How long does hiring take? Time-to-hire by seniority
Even when you are the right candidate, ML hiring rarely moves quickly. According to UK recruitment benchmarks, the overall average time to hire is around 5.1 weeks, but technical roles run longer and vary sharply by seniority.
Role level | Typical time-to-hire | Common stages |
|---|---|---|
Junior / mid ML | 4 - 6 weeks | Screen, technical task, panel, final |
Senior / lead ML | 6 - 10 weeks | Adds system design and multiple stakeholders |
Highly specialised (research, MLOps) | 8 weeks+ | Longer loops, take-home assessments |
A common ML interview loop includes a 30-minute recruiter screen, a technical or take-home assessment, a panel covering coding and ML fundamentals, and a final with the hiring manager. Remote and hybrid roles typically fill faster (around 4.3 to 4.4 weeks) than fully office-based ones (closer to six weeks). Because roughly 62 per cent of applicants lose interest when processes drag, strong candidates often juggle competing offers, so it pays to keep several applications live at once rather than waiting on any single employer.
Which UK employers and cities are hiring machine learning talent?
Knowing where the roles cluster meaningfully improves your odds, because targeted local applications convert better than blanket national ones.
London dominates, hosting Google DeepMind, Meta's London AI teams, Amazon, Deliveroo and the London-founded AI firm Faculty, alongside a deep bench of finance and fintech employers. Cambridge is a major hub, home to chip designer ARM and fraud-analytics specialist Featurespace, and tightly linked to the university's research base. Edinburgh has grown into a genuine ML centre, with Amazon operating a science team there and the University of Edinburgh's Bayes Centre anchoring the local ecosystem. Together, London, Cambridge and Oxford are often described as the UK's AI "golden triangle".
The Alan Turing Institute, based at the British Library in London, is the national body for data science and AI and unites universities including Cambridge, Edinburgh, Oxford and UCL. Industry body techUK regularly publishes the skills and hiring data that shapes how these employers recruit.
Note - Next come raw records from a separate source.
(** * CloudWatch-to-Logz.io shipper: the per-batch record pipeline

  A shallow embedding of [python3/cloudwatch/src/lambda_function.py] and the
  properties its specification states about it.

  Conventions of the embedding.
  - A Python [str] is a [string]: a sequence of 8-bit characters, read as the
    code points 0..255.  [bytes] values are strings as well.
  - A Python object that came out of [json.loads] is a [value].  A float is
    carried by its [repr] text, since nothing here computes with floats.
  - A Python [dict] that the code mutates (a log record, the enrichment data)
    is a finite map [gmap string value]; mutation is explicit state passing.
  - A call that may raise returns a [result]; [Raise e] stands for the
    exception [e] leaving the function.
  - The shipper is a black box with two methods, so an invocation is
    observed through the list of calls made on it.  Calls on [logger] are
    left out: nothing here observes them.
  - [os.environ] is a finite map from names to strings, an argument of the
    functions that read it. *)

From Stdlib Require Import ZArith Ascii String List Lia DecimalString.
From stdpp Require Import base option gmap strings list.

Local Open Scope Z_scope.
Local Open Scope nat_scope.
Local Set Warnings "-register-all".

(** ** Exceptions and results *)

(** The exception classes that occur in, or pass through, this module. *)
Inductive exn : Type :=
  | KeyError (key : string)
  | IndexError
  | TypeError
  | AttributeError
  | ValueError (msg : string)
  | BinasciiError            (* binascii.Error, a ValueError *)
  | JSONDecodeError          (* json.JSONDecodeError, a ValueError *)
  | UnicodeDecodeError       (* a ValueError *)
  | BadGzipFile              (* gzip.BadGzipFile, an OSError *)
  | EOFError
  | ZlibError.               (* zlib.error *)

(** [isinstance(e, ValueError)] *)
Definition is_ValueError (e : exn) : bool :=
  match e with
  | ValueError _ | BinasciiError | JSONDecodeError | UnicodeDecodeError => true
  | _ => false
  end.

(** [isinstance(e, KeyError)] *)
Definition is_KeyError (e : exn) : bool :=
  match e with KeyError _ => true | _ => false end.

Inductive result (A : Type) : Type :=
  | Ok (a : A)
  | Raise (e : exn).
Arguments Ok {A} a.
Arguments Raise {A} e.

Global Instance result_ret : MRet result := @Ok.
Global Instance result_bind : MBind result := fun A B f m =>
  match m with
  | Ok a => f a
  | Raise e => Raise e
  end.

Definition raises {A} (m : result A) : Prop :=
  match m with Ok _ => False | Raise _ => True end.

Definition returns {A} (m : result A) : Prop :=
  match m with Ok _ => True | Raise _ => False end.

(** ** Python strings *)

Module Str.

Fixpoint drop (n : nat) (s : string) : string :=
  match n, s with
  | S n', String _ s' => drop n' s'
  | _, _ => s
  end.

Fixpoint take (n : nat) (s : string) : string :=
  match n, s with
  | S n', String c s' => String c (take n' s')
  | _, _ => EmptyString
  end.

(** [s[a:b]] for indices that are not negative *)
Definition slice (a b : nat) (s : string) : string := take (b - a) (drop a s).

(** [s.index(c)]: the first position of [c], [None] for the ValueError *)
Fixpoint index (c : ascii) (s : string) : option nat :=
  match s with
  | EmptyString => None
  | String d s' => if Ascii.eqb d c then Some 0 else S <$> index c s'
  end.

(** [s.split(c)] for a one-character separator *)
Fixpoint split (c : ascii) (s : string) : list string :=
  match s with
  | EmptyString => [EmptyString]
  | String d s' =>
      if Ascii.eqb d c then EmptyString :: split c s'
      else match split c s' with
           | p :: ps => String d p :: ps
           | [] => [String d EmptyString]
           end
  end.

(** [s.startswith(p)] *)
Fixpoint startswith (p s : string) : bool :=
  match p, s with
  | EmptyString, _ => true
  | String a p', String b s' => Ascii.eqb a b && startswith p' s'
  | String _ _, EmptyString => false
  end.

(** [p in s] for strings *)
Fixpoint contains (p s : string) : bool :=
  startswith p s ||
  match s with
  | EmptyString => false
  | String _ s' => contains p s'
  end.

Definition in_range (lo hi : N) (c : ascii) : bool :=
  (N.leb lo (N_of_ascii c) && N.leb (N_of_ascii c) hi)%N.

(** [c.lower()] on the code points 0..255: the ASCII capitals and the
    Latin-1 capitals (all of 192..222 but the multiplication sign). *)
Definition lower_char (c : ascii) : ascii :=
  if in_range 65 90 c || (in_range 192 222 c && negb (N.eqb (N_of_ascii c) 215))
  then ascii_of_N (N_of_ascii c + 32)
  else c.

Fixpoint lower (s : string) : string :=
  match s with
  | EmptyString => EmptyString
  | String c s' => String (lower_char c) (lower s')
  end.

Fixpoint concat (l : list string) : string :=
  match l with
  | [] => EmptyString
  | s :: l' => s +:+ concat l'
  end.

(** [sep.join(l)] *)
Fixpoint join (sep : string) (l : list string) : string :=
  match l with
  | [] => EmptyString
  | [s] => s
  | s :: l' => s +:+ sep +:+ join sep l'
  end.

Definition of_Z (n : Z) : string := NilZero.string_of_int (Z.to_int n).

End Str.

(** ** Python values *)

Inductive value : Type :=
  | VNone
  | VBool (b : bool)
  | VInt (n : Z)
  | VFloat (repr : string)
  | VStr (s : string)
  | VList (l : list value)
  | VDict (items : list (string * value)).

Definition is_dict (v : value) : bool :=
  match v with VDict _ => true | _ => false end.

Definition is_str (v : value) : bool :=
  match v with VStr _ => true | _ => false end.

Module Repr.

Definition hex_digit (n : N) : ascii :=
  if (n <? 10)%N then ascii_of_N (48 + n) else ascii_of_N (87 + n).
If you are targeting sponsorship, note that Amazon, Deliveroo and several of these employers advertise roles open to visa sponsorship, which widens options for international candidates.
Why do strong candidates get rejected, and how can you improve your odds?
Most rejections are not about raw ability; they are about evidence and fit. The most common reasons we see are a CV that does not match the specific stack in the advert, no visible portfolio of applied ML work, over-reliance on coursework or tutorials rather than shipped projects, weak communication of results, and applying too broadly to roles that do not fit.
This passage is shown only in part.